Metadata is information that is used to describe the data that is contained within a digital file or other type of content. The NIST Computer Security Resource Center (CSRC) defines metadata as “information describing the characteristics of data”. Metadata is effectively data withing data that helps provide context or additional information such as file type, dates, system information and tags.
There are two major types of metadata critical to the operation of many computer systems. Structural metadata describes data structure such as the codes read by a system to accept or authorize the use of a particular file type. Descriptive metadata describes the data content such as is used to identify components of files such as a file’s creation date/time or its use in security operations.
How is metadata related to eDiscovery?
Metadata is critical to eDiscovery in that it comprises the hidden areas of a digital document and is used by parties to define electronically stored information that is used as evidence in legal matters.
Metadata is used to help determine the dates and times of documents, the author information and the systems to which files are native. Metadata in eDiscovery is as important, and sometimes more important, than the content of a document when it comes to discovering the facts of a case.

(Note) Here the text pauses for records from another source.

Lemma dropped_directive o name args b h p :
  dropped o (Directive name args b h p) = true <->
  (name ∈ singletonGroupDirectives /\ name ∈ overSingleton o) \/
  (name ∈ namedGroupDirectives /\ exists y ys, args = y :: ys /\ namedKey name y ∈ overNamed o).
Proof.
  unfold dropped, isSingleton, isNamed. rewrite orb_true_iff, andb_true_iff, !bool_decide_eq_true.
  apply or_iff_compat_l. destruct args as [|y ys].
  - split; [done|]. by intros (_ & ? & ? & ? & _).
  - rewrite andb_true_iff, !bool_decide_eq_true. apply and_iff_compat_l. split; [eauto|].
    by intros (? & ? & E & ?); injection E as <- <-.
Qed.

Lemma dropped_note_directive o nm am bm hm pm nn an bn hn pn :
  dropped (noteOverride o (Directive nm am bm hm pm)) (Directive nn an bn hn pn) = true <->
  dropped o (Directive nn an bn hn pn) = true \/
  replaces (Directive nm am bm hm pm) (Directive nn an bn hn pn).
Proof.
  rewrite replaces_directive, !dropped_directive, noteOverride_singleton.
  setoid_rewrite noteOverride_named. split.
  - intros [[H1 [H2|[-> H2]]]|(H1 & y & ys & -> & [H2|(H2 & x & xs & -> & H3)])].
    + by left; left.
    + right. auto.
    + left; right. eauto.
    + right. apply namedKey_inj in H3 as [-> H3]; [|done..]. split; [done|]. right. eauto 10.
  - intros [[[H1 H2]|(H1 & y & ys & -> & H2)]|[-> [H|(H & x & xs & y & ys & -> & -> & E)]]].
    + left. auto.
    + right. split; [done|]. eauto 10.
    + left. auto.
    + right. split; [done|]. exists y, ys. split; [done|]. right. split; [done|]. exists x, xs.
      unfold namedKey. by rewrite E.
Qed.

Lemma dropped_note o m n :
  dropped (noteOverride o m) n = true <-> dropped o n = true \/ replaces m n.
Proof.
  destruct m as [nm tm am pm|nm am bm hm pm], n as [nn tn an pn|nn an bn hn pn].
  - cbn. rewrite !bool_decide_eq_true, replaces_matcherdef, elem_of_union, elem_of_singleton.
    split; intros [?|?]; auto.
  - cbn. split; [by left|]. intros [?|H]; [done|inversion H].
  - cbn. split.
    + intros H. left. destruct am, (isNamed nm), (isSingleton nm); done.
    + intros [H|H]; [|inversion H]. destruct am, (isNamed nm), (isSingleton nm); done.
  - apply dropped_note_directive.
Qed.

Lemma dropped_fold l o n :
  dropped (fold_left noteOverride l o) n = true <-> dropped o n = true \/ Exists (fun m => replaces m n) l.
Proof.
  revert o. induction l as [|m l IH]; intros o; simpl.
  - rewrite Exists_nil. tauto.
  - rewrite IH, dropped_note, Exists_cons. tauto.
Qed.

Lemma dropped_spec overrides n :
  dropped (overridesOf overrides) n = true <-> Exists (fun o => replaces o n) overrides.
Proof.
  unfold overridesOf. rewrite dropped_fold. split; [|by right]. intros [H|]; [|done].
  destruct n as [name t a p|name a b h p].
  - by apply bool_decide_eq_true, not_elem_of_empty in H.
  - apply dropped_directive in H as [[_ H]|(_ & y & ys & _ & H)]; by apply not_elem_of_empty in H.
Qed.

(** ** Refinement of [expands] *)

Lemma filter_kept overrides base :
  kept overrides base (List.filter (fun n => negb (dropped (overridesOf overrides) n)) base).
Proof.
  induction base as [|n base IH]; simpl; [constructor|].
  destruct (dropped (overridesOf overrides) n) eqn:E; simpl.
  - apply kept_drop; [by apply dropped_spec|done].
  - apply kept_keep; [|done]. rewrite <- dropped_spec. by rewrite E.
Qed.

Lemma kept_det overrides base l l' : kept overrides base l -> kept overrides base l' -> l = l'.
Proof.
  intros H. revert l'. induction H; intros l'; inversion 1; subst; try done; [by auto|].
  f_equal. auto.
Qed.

Definition tenant_of (n : Node) : tenantDir :=
  match n with
  | Directive _ a b h p => mkTenant a b h p
  | MatcherDef _ _ _ p => mkTenant [] [] false p
  end.

Lemma partitionGroup_spec body :
  partitionGroup body = (List.filter (fun n => negb (isTenantNode n)) body,
                         map tenant_of (List.filter isTenantNode body)).
Proof.
  induction body as [|n body IH]; simpl; [done|]. rewrite IH.
  destruct n as [? ? ? ?|name ? ? ? ?]; simpl; [done|]. by case_bool_decide.
Qed.

Lemma splitHosts_spec block :
  splitHosts block = (flat_map node_args (List.filter isHostNode block),
                      List.filter (fun n => negb (isHostNode n)) block).
Proof.
  induction block as [|n block IH]; simpl; [done|]. rewrite IH.
  destruct n as [? ? ? ?|name ? ? ? ?]; simpl; [done|]. by case_bool_decide.
Qed.

Lemma tenant_node_inv n : isTenantNode n = true ->
  exists a b h p, n = Directive (go "tenant") a b h p.
Proof.
  destruct n as [|name a b h p]; [done|]. simpl. rewrite bool_decide_eq_true. intros ->. eauto.
Qed.

Lemma tenant_site_fun base a block pos name out :
  tenant_site base (Directive (go "tenant") [a] block true pos) name out <->
  name = Raw a /\
  exists hosts overrides, splitTenantBlock (mkTenant [a] block true pos) (Raw a) = Ok (hosts, overrides) /\
  out = mkSite hosts (mergeBaseTenant base overrides (Raw a) pos) pos.
Proof.
  unfold splitTenantBlock. cbn [td_block td_pos]. rewrite splitHosts_spec. split.
  - intros H. inversion H as [? ? ? l hosts overrides Hh Hk]; subst. split; [done|].
    exists hosts, overrides. split; [fold hosts; by destruct hosts|].
    unfold mergeBaseTenant. do 3 f_equal. eapply kept_det; [done|apply filter_kept].
  - intros (-> & hosts & overrides & H & ->).
    destruct (flat_map node_args (List.filter isHostNode block)) as [|x hs] eqn:E; [done|].
    injection H as <- <-. unfold mergeBaseTenant. rewrite <- E.
    apply tenant_site_intro; [by rewrite E|apply filter_kept].
Qed.

Lemma expandTenants_spec base seen nodes out :
  Forall (fun n => isTenantNode n = true) nodes ->
  expandTenants base seen (map tenant_of nodes) = Ok out <->
  exists names, NoDup names /\ (forall x, x ∈ names -> x ∉ seen) /\
    Forall3 (tenant_site base) nodes names out.
Proof.
  intros Hn. revert seen out. induction Hn as [|n nodes Ht Hn IH]; intros seen out.
  - simpl. split.
    + intros [= <-]. exists []. split_and!; [constructor|set_solver|constructor].
    + intros (names & _ & _ & H). by inversion H.
  - apply tenant_node_inv in Ht as (args & b & h & p & ->). cbn [map tenant_of expandTenants td_args td_hasBlock td_pos].
    split.
    + intros H. destruct args as [|a [|]]; try done. case_bool_decide as Hs; [done|].
      destruct h; [|done]. simpl in H.
      inv_obind. destruct a0 as [hosts overrides]. inv_obind. injection H as <-.
      match goal with H : expandTenants _ _ _ = Ok _ |- _ => apply IH in H as (names & Hnd & Hfresh & Hall) end.
      exists (Raw a :: names). split_and!.
      * constructor; [|done]. intros Hin. apply Hfresh in Hin. set_solver.
      * intros y [->|Hy]%elem_of_cons; [done|]. apply Hfresh in Hy. set_solver.
      * constructor; [|done]. apply tenant_site_fun. eauto 10.
    + intros (names & Hnd & Hfresh & Hall). inversion Hall as [|? name site ? names' out' Hsite Hrest]; subst.
      inversion Hsite as [a block pos l hosts overrides Hh Hk]; subst.
      apply tenant_site_fun in Hsite as (_ & hosts' & overrides' & Hsplit & Hout).
      apply NoDup_cons in Hnd as [Hni Hnd].
      rewrite bool_decide_eq_false_2 by (apply Hfresh; apply list_elem_of_here). cbn [negb].
      rewrite Hsplit. cbn [obind]. rewrite Hout.
      rewrite (proj2 (IH ({[Raw a]} ∪ seen) out')); [done|].
      exists names'. split_and!; [done| |done]. intros y Hy. apply not_elem_of_union. split.
      * rewrite elem_of_singleton. by intros ->.
      * apply Hfresh. by apply list_elem_of_further.
Qed.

Many times legal disputes will succeed or fail based on the preservation of documents, and critically, proving some fact based on a document’s metadata.
Many eDiscovery software platforms rely on exposing metadata as part of their features to ensure the broadest viewing of a document. For example, when attorneys review documents as part of the discovery phase of litigation, metadata such as speaker notes in PowerPoint presentations and hidden cells or formulas in digital spreadsheet files are brought to life and exposed as part of that legal review.
The Federal Rules of Civil Procedure, backed by case law require that documents are produced in a usable form and in a complete, not altered state. Indeed, spoliation claims may arise if documents are altered or destroyed including the destruction of metadata. As an example, a document may be deemed to be incomplete, and therefore in violation of eDiscovery rules if its content is intact but its author information or dates are missing. A good example is an email that is produced without the To or From fields or without the Sent date information.